> ABOUT THIS TASK
In the records that follow, the lines from the one containing "simpl. rewrite Hd, Hp. reflexivity." to the one containing "ImageComponent.isSVG src = true", inclusive, are to be given again exactly.

> EXERCISE DATA
(** X11: whatever the user clicks, in whatever order, starting from the
    freshly opened dialog: the selected layout is always the value of one
    of the LAYOUTS entries, so the dropdown button always has a label;
    every dispatched command is INSERT_LAYOUT_COMMAND on the active editor
    with one of those values; and onClose is called once for each click on
    Insert, no more and no less. *)
Theorem InsertLayoutDialog_sessions (activeEditor : LexicalEditor)
    (cs : list InsertLayoutDialog.Click) :
  let layout :=
    fst (InsertLayoutDialog.clicks activeEditor
           InsertLayoutDialog.initialLayout cs) in
  let calls :=
    snd (InsertLayoutDialog.clicks activeEditor
           InsertLayoutDialog.initialLayout cs) in
  In layout (map InsertLayoutDialog.value InsertLayoutDialog.LAYOUTS)
  /\ is_Some (InsertLayoutDialog.buttonLabel
                (InsertLayoutDialog.render activeEditor layout))
  /\ (forall editor command payload,
        In (InsertLayoutDialog.dispatchCommand editor command payload) calls ->
        editor = activeEditor
        /\ In payload
             (map InsertLayoutDialog.value InsertLayoutDialog.LAYOUTS))
  /\ length (List.filter is_onClose calls)
     = length (List.filter is_ClickInsert cs).
Proof.
  cbv zeta.
  assert (Hinit : In InsertLayoutDialog.initialLayout
                    (map InsertLayoutDialog.value InsertLayoutDialog.LAYOUTS))
    by (left; reflexivity).
  revert Hinit. generalize InsertLayoutDialog.initialLayout as layout.
  induction cs as [|c cs IH]; intros layout Hin.
  - cbn [InsertLayoutDialog.clicks fst snd].
    split; [exact Hin |]. split; [| split; [intros ? ? ? [] | reflexivity]].
    unfold InsertLayoutDialog.render. cbn [InsertLayoutDialog.buttonLabel].
    destruct (List.find _ InsertLayoutDialog.LAYOUTS) as [l|] eqn:Hfind;
      [eexists; reflexivity |].
    exfalso. apply in_map_iff in Hin as (l & Hl & Hinl).
    apply (find_none _ _ Hfind) in Hinl. rewrite Hl in Hinl.
    rewrite String.eqb_refl in Hinl. discriminate.
  - pose proof (click_layout_in_LAYOUTS activeEditor layout c Hin) as Hnext.
    specialize (IH _ Hnext).
    cbn [InsertLayoutDialog.clicks].
    destruct (InsertLayoutDialog.click activeEditor layout c) as [l1 k1] eqn:Hc.
    cbn [fst] in IH, Hnext.
    destruct (InsertLayoutDialog.clicks activeEditor l1 cs) as [l2 k2].
    cbn [fst snd] in *.
    destruct IH as (IH1 & IH2 & IH3 & IH4).
    split; [exact IH1 |]. split; [exact IH2 |].
    destruct c as [i|].
    + assert (k1 = []) as ->.
      { unfold InsertLayoutDialog.click in Hc.
        destruct (_ !! i); injection Hc as _ <-; reflexivity. }
      simpl. split; [exact IH3 | exact IH4].
    + unfold InsertLayoutDialog.click, InsertLayoutDialog.render in Hc.
      cbn in Hc. injection Hc as <- <-.
      split.
      * intros editor command payload [Heq | [Heq | Hin']].
        -- injection Heq as <- _ <-. split; [reflexivity | exact Hin].
        -- discriminate.
        -- apply IH3 in Hin'. exact Hin'.
      * simpl. rewrite IH4. reflexivity.
Qed.

Lemma InsertLayoutDialog_sessions_witness :
  4%nat = 4%nat
  /\ In "2fr 3fr 0fr"
       (map InsertLayoutDialog.value InsertLayoutDialog.LAYOUTS).
Proof.
  destruct (InsertLayoutDialog_sessions 4%nat
              [InsertLayoutDialog.ClickItem 6; InsertLayoutDialog.ClickInsert])
    as (_ & _ & Hcalls & _).
  apply (Hcalls 4%nat InsertLayoutDialog.INSERT_LAYOUT_COMMAND "2fr 3fr 0fr").
  left. reflexivity.
Defined.

(** X12: Insert sends the item clicked last. If the last item clicked
    before pressing Insert is the i-th entry of LAYOUTS, then, whatever was
    clicked before, the final calls are the dispatch of
    INSERT_LAYOUT_COMMAND with the value of that entry followed by
    onClose. *)
Theorem InsertLayoutDialog_inserts_last_choice (activeEditor : LexicalEditor)
    (layout : string) (before : list InsertLayoutDialog.Click) (i : nat)
    (l : InsertLayoutDialog.Layout) :
  InsertLayoutDialog.LAYOUTS !! i = Some l ->
  InsertLayoutDialog.clicks activeEditor layout
    (before ++ [InsertLayoutDialog.ClickItem i; InsertLayoutDialog.ClickInsert])
  = (InsertLayoutDialog.value l,
     (snd (InsertLayoutDialog.clicks activeEditor layout before)
      ++ [InsertLayoutDialog.dispatchCommand activeEditor
            InsertLayoutDialog.INSERT_LAYOUT_COMMAND
            (InsertLayoutDialog.value l);
          InsertLayoutDialog.onClose])%list).
Proof.
  intros Hl. rewrite clicks_app.
  destruct (InsertLayoutDialog.clicks activeEditor layout before) as [l1 k1].
  cbn [snd InsertLayoutDialog.clicks].
  unfold InsertLayoutDialog.click at 1, InsertLayoutDialog.render at 1.
  cbn [InsertLayoutDialog.items].
  rewrite (lookup_map_Some _ _ _ _ Hl). reflexivity.
Qed.

Lemma InsertLayoutDialog_inserts_last_choice_witness :
  InsertLayoutDialog.clicks 4%nat "1fr 1fr"
    [InsertLayoutDialog.ClickInsert; InsertLayoutDialog.ClickItem 1;
     InsertLayoutDialog.ClickItem 3; InsertLayoutDialog.ClickInsert]
  = ("1fr 1fr 1fr",
     [InsertLayoutDialog.dispatchCommand 4%nat
        InsertLayoutDialog.INSERT_LAYOUT_COMMAND "1fr 1fr";
      InsertLayoutDialog.onClose;
      InsertLayoutDialog.dispatchCommand 4%nat
        InsertLayoutDialog.INSERT_LAYOUT_COMMAND "1fr 1fr 1fr";
      InsertLayoutDialog.onClose]).
Proof.
  apply (InsertLayoutDialog_inserts_last_choice 4%nat "1fr 1fr"
           [InsertLayoutDialog.ClickInsert; InsertLayoutDialog.ClickItem 1]
           3%nat
           {| InsertLayoutDialog.label := "3 colonnes (largeur égale)";
              InsertLayoutDialog.value := "1fr 1fr 1fr" |}).
  reflexivity.
Defined.

(** ** ImageComponent: SVG sources, sizes, the image cache *)

Lemma append_cons (c : ascii) (a b : string) :
  String c a +:+ b = String c (a +:+ b).
Proof. reflexivity. Qed.

Lemma append_empty_r (a : string) : a +:+ "" = a.
Proof.
  induction a as [|c a IH]; [reflexivity |].
  rewrite append_cons, IH. reflexivity.
Qed.

Lemma append_associative (a b c : string) :
  (a +:+ b) +:+ c = a +:+ (b +:+ c).
Proof.
  induction a as [|d a IH]; [reflexivity |].
  rewrite !append_cons, IH. reflexivity.
Qed.

Lemma rev_app_append (s a b : string) :
  String.rev_app s (a +:+ b) = String.rev_app s a +:+ b.
Proof.
  revert a. induction s as [|c s IH]; intros a; [reflexivity |].
  simpl. rewrite <- append_cons. apply IH.
Qed.

Lemma rev_cons (c : ascii) (s : string) :
  String.rev (String c s) = String.rev s +:+ String c "".
Proof.
  unfold String.rev. simpl.
  change (String c "") with ("" +:+ String c "") at 1.
  apply rev_app_append.
Qed.

Lemma rev_append (a b : string) :
  String.rev (a +:+ b) = String.rev b +:+ String.rev a.
Proof.
  induction a as [|c a IH].
  - change (String.rev "") with "". rewrite append_empty_r. reflexivity.
  - rewrite append_cons, !rev_cons, IH, append_associative. reflexivity.
Qed.

Lemma rev_involutive (s : string) : String.rev (String.rev s) = s.
Proof.
  induction s as [|c s IH]; [reflexivity |].
  rewrite rev_cons, rev_append, IH. reflexivity.
Qed.

Lemma endsWith_spec (s search : string) :
  JS.endsWith s search = true <-> exists p, s = p +:+ search.
Proof.
  unfold JS.endsWith. rewrite prefix_spec. split.
  - intros [r Hr]. exists (String.rev r).
    rewrite <- (rev_involutive s), Hr, rev_append, rev_involutive.
    reflexivity.
  - intros [p ->]. exists (String.rev p). apply rev_append.
Qed.

Lemma toLowerCase_append (a b : string) :
  JS.toLowerCase (a +:+ b) = JS.toLowerCase a +:+ JS.toLowerCase b.
Proof.
  induction a as [|c a IH]; [reflexivity |].
  rewrite append_cons. simpl. rewrite IH. reflexivity.
Qed.

Lemma toLowerCase_split (s a b : string) :
  JS.toLowerCase s = a +:+ b ->
  exists p e, s = p +:+ e /\ JS.toLowerCase p = a /\ JS.toLowerCase e = b.
Proof.
  revert s. induction a as [|c a IH]; intros s Hs.
  - exists "", s. repeat split. exact Hs.
  - destruct s as [|d s]; [discriminate |].
    rewrite append_cons in Hs. simpl in Hs. injection Hs as Hd Hs.
    destruct (IH s Hs) as (p & e & -> & Hp & He).
    exists (String d p), e. repeat split; [| exact He].
    simpl. rewrite Hd, Hp. reflexivity.
Qed.

(** X13: isSVG holds exactly for the sources that end in '.svg', whatever
    the case of these four characters. In particular a source with a query
    string or a fragment after the extension is not taken for an SVG. *)
Theorem isSVG_spec (src : string) :
  ImageComponent.isSVG src = true
  <-> exists name ext,
        src = name +:+ ext /\ JS.toLowerCase ext = ".svg".
Proof.
  unfold ImageComponent.isSVG. rewrite endsWith_spec. split.
  - intros [p Hp]. apply toLowerCase_split in Hp as (name & ext & -> & _ & He).
    exists name, ext. split; [reflexivity | exact He].
  - intros (name & ext & -> & He). exists (JS.toLowerCase name).
    rewrite toLowerCase_append, He. reflexivity.
Qed.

> FINAL ANSWER
    simpl. rewrite Hd, Hp. reflexivity.
Qed.

(** X13: isSVG holds exactly for the sources that end in '.svg', whatever
    the case of these four characters. In particular a source with a query
    string or a fragment after the extension is not taken for an SVG. *)
Theorem isSVG_spec (src : string) :
  ImageComponent.isSVG src = true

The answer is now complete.